ORAHS2024
Abstract Submission

171. Operating room scheduling with consideration of the Post-Anesthesia Care Unit: a simulation study

Contributed abstract in session TA-5: Operating Room Scheduling /1, stream Regular talks.

Tuesday, 9:00-10:30
Room: Room S6

Authors (first author is the speaker)

1. Gabriela Pinto Espinosa
SKEMA Centre for Analytics and Management Science, KU Leven FEB Research Centre for Operations Management, SKEMA Business School, KU Leuven
2. Aida Jebali
SKEMA Centre for Analytics and Management Science, SKEMA Business School
3. Erik Demeulemeester
KBI, KU Leuven

Abstract

Operating Rooms (ORs) play a crucial role in revenue and cost generation within healthcare institutions. They are the bottleneck resource of surgical patients’ care and highly impact the activity of other departments.

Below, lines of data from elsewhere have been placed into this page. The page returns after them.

(** The element of a task agrees with what the abstract profiler knows of it. *)
Definition elem_ok sp (pid : Z) (eo : option trace_event_t) : Prop :=
  match eo with
  | None => sp_left sp !! pid = None /\ sp_woken sp !! pid = None
  | Some ep =>
      tg_pid (target ep) = pid /\
      tg_offcpu_ns (target ep) = default 0 (sp_left sp !! pid) /\
      abs_waker (waker ep) = waker_of (sp_woken sp !! pid)
  end.

Record of_inv (sp : off_spec) (s : of_state) : Prop := {
  oi_args : args_map s = Some a;
  oi_start pid : elem_ok sp pid (bm_lookup (start s) pid);
  oi_pevent cpu : cpu_ok cpu -> is_Some (bm_lookup (perf_event_cache_map s) cpu);
  oi_ring cpu : cpu_ok cpu -> exists c, bm_lookup (sched_cache_map s) cpu = Some c /\
    sc_status c = SCHED_CACHE_RECORD_ON /\ ring_of (switches_of sp cpu) c;
  oi_backup cpu c : bm_lookup (sched_cache_backup_map s) cpu = Some c ->
    sc_status c = SCHED_CACHE_RECORD_OFF /\
    exists l, l `prefix_of` switches_of sp cpu /\ ring_of l c;
  oi_events : abs_event <$> perf_map s = sp_events sp
}.

Lemma percpu_lookup {V} (zero : V) n cpu :
  bm_lookup (percpu zero n) cpu = if decide (0 <= cpu < Z.of_nat n) then Some zero else None.
Proof.
  unfold percpu.
  assert (H : forall n' m, (n' <= n)%nat -> bm_max m = n -> bm_dom m = ∅ ->
    (forall k : Z, bm_lookup m k = None) ->
    let m' := percpu_fill zero n' m in
    bm_max m' = n /\ (size (bm_dom m') <= n')%nat /\
    forall k, bm_lookup m' k = if decide (0 <= k < Z.of_nat n') then Some zero else None).
  { intros n' m Hle Hm Hd Hl. induction n' as [|n' IH]; cbn.
    - split_and!; [done | by rewrite Hd |]. intros k. rewrite Hl. case_decide; [lia | done].
    - destruct IH as (Hm' & Hs & Hk); [lia|]. set (m' := percpu_fill zero n' m) in *.
      assert (Hok : (bm_update m' (Z.of_nat n') zero BPF_ANY).1 = 0).
      { apply bm_update_room; [by left | | lia]. rewrite Hk. case_decide; [lia | done]. }
      split_and!; [by rewrite bm_max_update | |].
      + rewrite bm_dom_update, size_union_alt, size_singleton by done.
        assert (size (bm_dom m' ∖ {[Z.of_nat n']}) <= size (bm_dom m'))%nat; [|lia].
        apply subseteq_size. set_solver.
      + intros k. rewrite bm_update_ok by done. rewrite Hk. repeat case_decide; lia || done. }
  apply H; [done | apply bm_max_create | apply bm_dom_create | apply bm_lookup_create].
Qed.

Lemma of_inv_init : of_inv spec_init (of_init ncpu (Some a)).
Proof.
  split; cbn; [done | | | | | done].
  - intros pid. by rewrite bm_lookup_create.
  - intros cpu Hcpu. rewrite percpu_lookup, decide_True by done. by eexists.
  - intros cpu Hcpu. exists zero_cached. rewrite percpu_lookup, decide_True by done.
    split_and!; [done | done | apply ring_of_init].
  - intros cpu c. by rewrite bm_lookup_create.
Qed.

Lemma switches_of_insert sp m cpu l cpu' :
  m = <[cpu := l]> (sp_switches sp) ->
  switches_of (sp <| sp_switches := m |>) cpu' =
    if decide (cpu = cpu') then l else switches_of sp cpu'.
Proof. intros ->. unfold switches_of. cbn. rewrite lookup_insert. by case_decide. Qed.

Lemma of_inv_log sp s pre e :
  cpu_ok (smp_processor_id e) -> of_inv sp s ->
  of_inv (spec_log a pre e sp)
    (run (if nz (arg_rq_dur_ms a) then sched_cache_update pre (ktime_ns e) (smp_processor_id e)
          else Ret tt) s).2.
Proof.
  intros Hcpu Hs. unfold spec_log. destruct (nz _); [|done].
  destruct Hs as [Ha Hst Hp Hr Hb He]. destruct (Hr _ Hcpu) as (c & Hc & Hon & Hring).
  destruct (sched_cache_update_run pre (ktime_ns e) _ c s Hc Hon) as (m & -> & Hdom & Hm).
  split; cbn -[switches_of]; [done | exact Hst | done | | | done].
  - intros cpu Hcpu'. cbn zeta. erewrite switches_of_insert by done.
    case_decide as Hd; [subst cpu|].
    + eexists. split; [by eapply changes_eq|]. split; [done|]. by apply ring_of_push.
    + destruct (Hr _ Hcpu') as (c' & Hc' & ?). exists c'.
      by rewrite (changes_ne _ _ _ _ _ Hm).
  - intros cpu c' Hc'. destruct (Hb _ _ Hc') as (? & l & Hl & ?). split; [done|]. exists l.
    split; [|done]. cbn zeta. erewrite switches_of_insert by done. case_decide; [subst|done].
    by apply prefix_app_r.
Qed.

Lemma log_keeps_start sp s pre e :
  cpu_ok (smp_processor_id e) -> of_inv sp s ->
  start (run (if nz (arg_rq_dur_ms a) then sched_cache_update pre (ktime_ns e) (smp_processor_id e)
              else Ret tt) s).2 = start s.
Proof.
  intros Hcpu Hs. destruct (nz _); [|done]. destruct (oi_ring _ _ Hs _ Hcpu) as (c & Hc & Hon & _).
  by destruct (sched_cache_update_run pre (ktime_ns e) _ c s Hc Hon) as (m & -> & _).
Qed.

Lemma elem_ok_ext sp sp' pid eo :
  sp_left sp' !! pid = sp_left sp !! pid -> sp_woken sp' !! pid = sp_woken sp !! pid ->
  elem_ok sp pid eo -> elem_ok sp' pid eo.
Proof. unfold elem_ok. by intros -> ->. Qed.

Lemma of_inv_leave sp s pre e :
  is_Some (bm_lookup (start s) (task_pid pre)) \/ (size (bm_dom (start s)) < bm_max (start s))%nat ->
  of_inv sp s ->
  of_inv (spec_leave a pre e sp) (run (record_prev pre (ktime_ns e) (smp_processor_id e)) s).2.
Proof.
  intros Hroom [Ha Hst Hp Hr Hb He]. unfold spec_leave.
  destruct (record_prev_run a pre (ktime_ns e) (smp_processor_id e) s Ha Hroom) as (m & -> & Hm).
  destruct (is_target _ _ _); [|by split; cbn; rewrite ?Hm].
  split; cbn; [done | | done | done | done | done].
  intros pid. destruct (decide (task_pid pre = pid)) as [<- | Hne].
  - rewrite (changes_eq _ _ _ _ Hm). pose proof (Hst (task_pid pre)) as Hpid.
    cbn. rewrite lookup_insert_eq. destruct (bm_lookup (start s) (task_pid pre)); cbn.
    + destruct Hpid as (? & _ & ?). by split_and!.
    + destruct Hpid as [_ ->]. by split_and!.
  - rewrite (changes_ne _ _ _ _ _ Hm) by done. eapply elem_ok_ext; [| |apply Hst]; cbn; [|done].
    by rewrite lookup_insert_ne.
Qed.

Lemma of_inv_wake sp s task st e :
  is_Some (bm_lookup (start s) (task_pid task)) \/ (size (bm_dom (start s)) < bm_max (start s))%nat ->
  of_inv sp s ->
  of_inv (spec_step new a sp (Wake task st e)) (run (try_to_wake_up_hook new task st e) s).2.
Proof.
  intros Hroom [Ha Hst Hp Hr Hb He]. unfold spec_step.
  destruct (try_to_wake_up_run new a task st e s Ha Hroom) as (m & -> & Hm).
  destruct (wakes _ _ _ _); [|by split; cbn; rewrite ?Hm].
  split; cbn; [done | | done | done | done | done].
  intros pid. destruct (decide (task_pid task = pid)) as [<- | Hne].
  - rewrite (changes_eq _ _ _ _ Hm). pose proof (Hst (task_pid task)) as Hpid.
    cbn. rewrite lookup_insert_eq. destruct (bm_lookup (start s) (task_pid task)); cbn.
    + destruct Hpid as (? & ? & _). by split_and!.
    + destruct Hpid as [-> _]. by split_and!.
  - rewrite (changes_ne _ _ _ _ _ Hm) by done. eapply elem_ok_ext; [| |apply Hst]; cbn; [done|].
    by rewrite lookup_insert_ne.
Qed.
(** The last phase of [sched_switch_hook]. *)
Definition switch_back (cur : task_struct) (e : bpf_env) : prog of_state Z :=
  is_target <- is_target_task (task_tgid cur) (task_pid cur) ;;
  if negb is_target then Ret 0 else
  ep <- map_lookup l_start (task_pid cur) ;;
  match ep with
  | None => Ret 0
  | Some ep0 => record_current a cur ep0 (ktime_ns e) (smp_processor_id e) e
  end.

(** The event of an element says what the abstract profiler says. *)
Lemma abs_event_of cur ep p e rd sp :
  elem_ok sp (task_pid cur) (Some ep) ->
  abs_event (event_of a cur (come_back rd (ktime_ns e) (smp_processor_id e) ep) p e) =
    spec_event cur (tg_offcpu_ns (target ep)) e sp.
Proof.
  intros (Hpid & _ & Hw). unfold abs_event, event_of, spec_event.
  cbn [pe_target pe_waker tg_pid tg_offcpu_ns tg_oncpu_ns tg_oncpu_id dur_ms come_back target waker].
  by rewrite Hpid, Hw.
Qed.

Lemma of_inv_dump sp s cpu c m b :
  of_inv sp s -> cpu_ok cpu -> bm_lookup (sched_cache_map s) cpu = Some c ->
  dumped cpu c (sched_cache_map s) m (sched_cache_backup_map s) b ->
  of_inv sp (s <| sched_cache_map := m |> <| sched_cache_backup_map := b |>).
Proof.
  intros [Ha Hst Hp Hr Hb He] Hcpu Hc (Hdom & Hm & ->).
  destruct (Hr _ Hcpu) as (c0 & Hc0 & Hon & Hring). rewrite Hc in Hc0. injection Hc0 as <-.
  split; cbn; try done.
  - intros cpu' Hcpu'. destruct (decide (cpu = cpu')) as [<- | Hne].
    + eexists. split; [by eapply changes_eq|]. split; [done | by apply ring_of_status].
    + rewrite (changes_ne _ _ _ _ _ Hm) by done. by apply Hr.
  - intros cpu' c'. rewrite bm_update_cases. case_decide as Hd; [|apply Hb].
    destruct Hd as [<- _]. intros [= <-]. split; [done|].
    exists (switches_of sp cpu). split; [done | by apply ring_of_status].
Qed.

Consequently, OR Planning and Scheduling is a vastly studied field due to its complexity, stemming from the uncertainty of the OR environment and of the multiple resources it involves. Building on Schoenfelder et al. (2021), we propose a simulation study to test and compare different scheduling heuristics and management policies for the Daily Scheduling problem. Our objective is, first, to evaluate heuristics proposed by Schoenfelder et al. (2021), Wang et al. (2022) and Jung et al. (2019), but with a key contribution of integrating the Post-Anesthesia Care Unit (PACU) in OR scheduling and simulation. Specifically, we consider PACU bed availability and OR blocking, with uncertain surgery and anesthesia recovery durations, as well as elective and non-elective patients with uncertain arrivals. Then, we introduce novel heuristics, considering the PACU in the decision making, for the sequencing of surgeries in the OR, assignment of patients to PACU beds and online policies after the realization of uncertainty on the arrival of non-elective patients and surgery and recovery durations. We analyze the performance of the proposed solutions by studying KPIs related to cost, work-life quality of the hospital staff and patient satisfaction.